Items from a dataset
Lemma frame_bind {A B} names (m : M A) (k : A -> M B) :
  frame names m -> (forall a, frame names (k a)) -> frame names (bind m k).
Proof.
  intros Hm Hk K. unfold bind. specialize (Hm K).
  destruct (m K) as [a K1|e K1]; cbn [final_state] in *.
  - eapply preserves_trans; [exact Hm | apply Hk].
  - exact Hm.
Qed.

Lemma frame_ret {A} names (a : A) : frame names (ret a).
Proof. intros K. apply preserves_refl. Qed.

Lemma frame_raise {A} names e : frame names (raise (A := A) e).
Proof. intros K. apply preserves_refl. Qed.

Lemma frame_lookup_global names name : frame names (lookup_global name).
Proof.
  intros K. unfold lookup_global.
  destruct (globals K !! name); apply preserves_refl.
Qed.

Lemma frame_get_tensor names name : frame names (get_tensor name).
Proof.
  apply frame_bind; [apply frame_lookup_global|].
  intros []; first [apply frame_ret | apply frame_raise].
Qed.

Lemma frame_get_posterior names name : frame names (get_posterior name).
Proof.
  apply frame_bind; [apply frame_lookup_global|].
  intros []; first [apply frame_ret | apply frame_raise].
Qed.

Lemma frame_assign names name v : name ∈ names -> frame names (assign name v).
Proof.
  intros Hin K. split; [|reflexivity].
  intros n Hn. cbn [final_state assign globals].
  apply lookup_insert_ne. intros ->. now apply Hn.
Qed.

» Task to complete
For the entries above, transcribe precisely the lines from the one with "intros n Hn." through the end, including both.

» Reply to the exercise
  intros n Hn. cbn [final_state assign globals].
  apply lookup_insert_ne. intros ->. now apply Hn.
Qed.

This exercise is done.